Demand ‘safety first’ for students, passengers

The primary point made by parents and others during the meeting was that the MetroCard alternative, especially for special needs students, was both unsafe and a violation of these students’ right to have safe access to education.

Johnnie Stevens of PIST told the board, “My son is a special needs student, and he has directions from his doctor specifying that he cannot be in a crowded situation. Well, I just came from the train and it’s extremely crowded.”

Stevens explained that the doctor’s directions were part of his son’s Individualized Education Program — a mandate under federal law spelling out how to maximize access to education for special needs students. The school bus and the matron on it are an integral part of those mandates, as specified in the Individuals with Disabilities Education Act.

On top of the access issue is the safety issue. This was dramatized by the battle the Transport Workers Union — whose members also spoke at the meeting — has been fighting with the MTA over how to increase safety after the recent spate of subway passengers pushed to their deaths from platforms onto the train tracks. To reduce deaths, the union has begun to slow down trains when they enter a station.

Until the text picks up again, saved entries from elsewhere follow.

Lemma moves_when (c : bool) (m : M V unit) :
  moves_counter P this m → moves_counter P this (when c m).
Proof. intros Hm. destruct c; [done|apply moves_ret]. Qed.

Lemma moves_modNode p f : moves_counter P this (modNode p f : M V _).
Proof.
  intros s r s'. unfold modNode. destruct p as [a|]; [|done].
  destruct (nodes s !! a); [|done]. intros [= _ <-]. by apply counter_moves_lists.
Qed.

Lemma moves_allocNode n : moves_counter P this (allocNode n : M V _).
Proof. intros s r s' [= _ <-]. by apply counter_moves_lists. Qed.

Lemma moves_modTxn t f : moves_counter P this (modTxn t f : M V _).
Proof.
  intros s r s'. unfold modTxn. destruct (txns s !! t); [|done].
  intros [= _ <-]. by apply counter_moves_lists.
Qed.

Lemma moves_callAll fs e : moves_counter P this (callAll fs e : M V _).
Proof.
  induction fs as [|f fs IH]; simpl; [apply moves_ret|].
  apply moves_bind; [|done]. intros s r s' [= _ <-]. by apply counter_moves_lists.
Qed.

(** An assignment to a field of a list object other than [_modCount]. *)
Lemma moves_modList o f :
  (∀ l, P (_modCount l) (_modCount (f l))) → moves_counter P this (modList o f : M V _).
Proof.
  intros Hf s r s'. unfold modList. destruct (lists s !! o) eqn:Ho; [|done].
  intros [= _ <-] l Hl. cbn [lists with_lists].
  destruct (decide (o = this)) as [->|Hne].
  - rewrite list_lookup_alter_eq, Hl. simpl. eauto.
  - rewrite list_lookup_alter_ne by done. by exists l.
Qed.

Lemma moves_notify o e : moves_counter P this (_notify o e : M V _).
Proof.
  unfold _notify. apply moves_bind; [apply moves_reads, reads_getList|]. intros l.
  destruct (_transaction l); [apply moves_modTxn|apply moves_callAll].
Qed.

Lemma moves_addNodeAfter o p v : moves_counter P this (_addNodeAfter o p v : M V _).
Proof.
  unfold _addNodeAfter, setNext, setPrev.
  repeat first
    [ apply moves_ret | apply moves_modNode | apply moves_allocNode | apply moves_notify
    | apply moves_when
    | apply moves_reads; first [apply reads_getNext | apply reads_getList]
    | apply moves_modList; intros; reflexivity
    | apply moves_bind; [|intros] ].
Qed.

Lemma moves_removeNode o p : moves_counter P this (_removeNode o p : M V _).
Proof.
  unfold _removeNode, setNext, setPrev.
  repeat first
    [ apply moves_ret | apply moves_modNode | apply moves_notify | apply moves_when
    | apply moves_reads;
      first [apply reads_getNext | apply reads_getPrev | apply reads_getValue
            | apply reads_getList]
    | apply moves_modList; intros; reflexivity
    | apply moves_bind; [|intros] ].
Qed.

Lemma moves_updateSkipLinks_loop fuel tl d p count :
  moves_counter P this (updateSkipLinks_loop fuel tl d p count : M V _).
Proof.
  revert p count. induction fuel as [|fuel IH]; intros p count; simpl;
    (case_bool_decide; [apply moves_ret|]); [by intros ? ? ?|].
  apply moves_bind.
  - apply moves_when, moves_bind; [apply moves_reads, reads_skipTarget|].
    intros. apply moves_modNode.
  - intros _. apply moves_bind; [apply moves_reads, reads_getNext|]. intros. apply IH.
Qed.

Lemma moves_updateSkipLinks o : moves_counter P this (_updateSkipLinks o : M V _).
Proof.
  unfold _updateSkipLinks. apply moves_bind; [apply moves_reads, reads_getList|]. intros l.
  destruct (_ || _); [apply moves_ret|].
  apply moves_bind; [apply moves_reads, reads_getNext|]. intros p.
  apply moves_bind; [by intros s r s' [= _ <-]; apply counter_moves_refl|]. intros fuel.
  apply moves_updateSkipLinks_loop.
Qed.

(** [set] has no [this._modCount++]. *)
Lemma moves_set o index v : moves_counter P this (set o index v : M V _).
Proof.
  unfold set. apply moves_bind; [apply moves_reads, reads_nodeAt|]. intros [node i].
  destruct (negb _); [apply moves_ret|]. unfold setValue.
  repeat first
    [ apply moves_ret | apply moves_modNode | apply moves_notify | apply moves_when
    | apply moves_reads; first [apply reads_getValue | apply reads_getList]
    | apply moves_bind; [|intros] ].
Qed.

End CounterProofs.

Section CounterUp.
Context {V : Type} `{JsValue V}.
Variable this : lref.

Local Set Default Proof Using "Type*".
Local Open Scope js_scope.
Implicit Types (s : Store V) (l : UltimateLinkedList).

Local Abbreviation rises := (moves_counter Z.le this).

Lemma rises_bumpModCount o : rises (bumpModCount o : M V _).
Proof. apply moves_modList; [apply _|]. intros l. simpl. lia. Qed.

Ltac rises_tac :=
  repeat first
    [ match goal with |- PreOrder _ => apply _ end
    | apply moves_ret
    | apply moves_addNodeAfter
    | apply moves_removeNode
    | apply moves_updateSkipLinks
    | apply moves_when
    | apply rises_bumpModCount
    | apply moves_reads;
      [apply _
      |first [apply reads_getNext | apply reads_getPrev | apply reads_getList
             | apply reads_nodeAt]]
    | apply moves_bind; [apply _| |intros] ].

Lemma rises_append o v : rises (append o v : M V _).
Proof. unfold append. rises_tac. Qed.

Lemma rises_prepend o v : rises (prepend o v : M V _).
Proof. unfold prepend. rises_tac. Qed.

(** After [this._modCount++] the counter of [this] is greater, whatever
    follows. *)
Lemma bumped_then {A} (m : M V A) s l r s' :
  lists s !! this = Some l →
  rises m →
  bind (bumpModCount this) (λ _, m) s = Ok (r, s') →
  ∃ l', lists s' !! this = Some l' ∧ (_modCount l < _modCount l')%Z.
Proof.
  intros Hl Hm E. apply bind_Ok_inv in E as ([] & s1 & E1 & E2).
  unfold bumpModCount, modList in E1. rewrite Hl in E1. injection E1 as <-.
  destruct (Hm _ _ _ E2 (set_modCount l (_modCount l + 1))) as (l' & Hl' & Hle).
  { cbn [lists with_lists]. by rewrite list_lookup_alter_eq, Hl. }
  exists l'. split; [done|]. simpl in Hle. lia.
Qed.

(** [insertAt] that returns has counted, once or twice. *)
Lemma insertAt_counts s l v index s' :
  lists s !! this = Some l →
  insertAt this v index s = Ok (tt, s') →
  ∃ l', lists s' !! this = Some l' ∧ (_modCount l < _modCount l')%Z.
Proof.
  intros Hl E. unfold insertAt in E.
  apply bind_Ok_inv in E as (l0 & s1 & E1 & E).
  pose proof (reads_getList _ _ _ _ E1) as ->.
  unfold getList in E1. rewrite Hl in E1. injection E1 as <-.
  destruct (_ || _); [done|].
  eapply bumped_then; [done| |exact E].
  destruct (_ =? 0)%Z; [apply rises_prepend|].
  destruct (_ =? _)%Z; [apply rises_append|].
  apply moves_bind; [apply _|apply moves_reads; [apply _|apply reads_nodeAt]|].
  intros [node i]. rises_tac.
Qed.

(** [removeAt] counts when [_nodeAt] has found it a node, and otherwise
    returns with the store as it was. *)
Lemma removeAt_counts s l index v s' :
  lists s !! this = Some l →
  removeAt this index s = Ok (v, s') →
  match _nodeAt this index s with
  | Ok ((Some _, _), _) =>
      ∃ l', lists s' !! this = Some l' ∧ (_modCount l < _modCount l')%Z
  | _ => s' = s
  end.
Proof.
  intros Hl E. unfold removeAt in E.
  apply bind_Ok_inv in E as ([node i] & s1 & E1 & E).
  pose proof (reads_nodeAt _ _ _ _ _ E1) as ->. rewrite E1.
  destruct node as [a|]; simpl in E.
  - eapply bumped_then; [done| |exact E]. rises_tac.
  - by injection E as _ <-.
Qed.

End CounterUp.

Section Claims.
Context {V : Type} `{JsValue V}.
Variable localeCompare : V → V → Z.

Implicit Types (s : Store V) (l : UltimateLinkedList).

Stevens mentioned this in his comments, that at the exact moment the Department of Education is passing out free MetroCards to special needs students, “We’re talking about people being killed on the train. We’re talking about putting barriers up on the subway platform.”

Joe Thierren, a New York City schoolteacher, said the city’s scheme to make MetroCards available to special needs students is “putting them in an unsafe situation” and that the MTA’s participation in that was “supporting Bloomberg’s union busting of the striking school bus workers.”

Occupy Wall Street activists spoke at the meeting, too. William Lipsey told the board that it should “not be in the business of union busting. If you want to give out free MetroCards, there are probably a million unemployed people in New York City who could use the assistance to find employment.”

Members of PIST also handed out a media statement at the meeting. Referring to the mix of subways, buses and cabs the students and their families are now forced to utilize during the strike, it said in part: “Isn’t it easier just to include the EPP [seniority list] in the city bids and let the school bus drivers and matrons keep their jobs — rather than throw students and their families into this chaos?”

PIST member Stevens put it this way to the MTA board: “MTA is a party to this — and you should be a party to getting Mayor Bloomberg back to the table so our kids can go back to school.”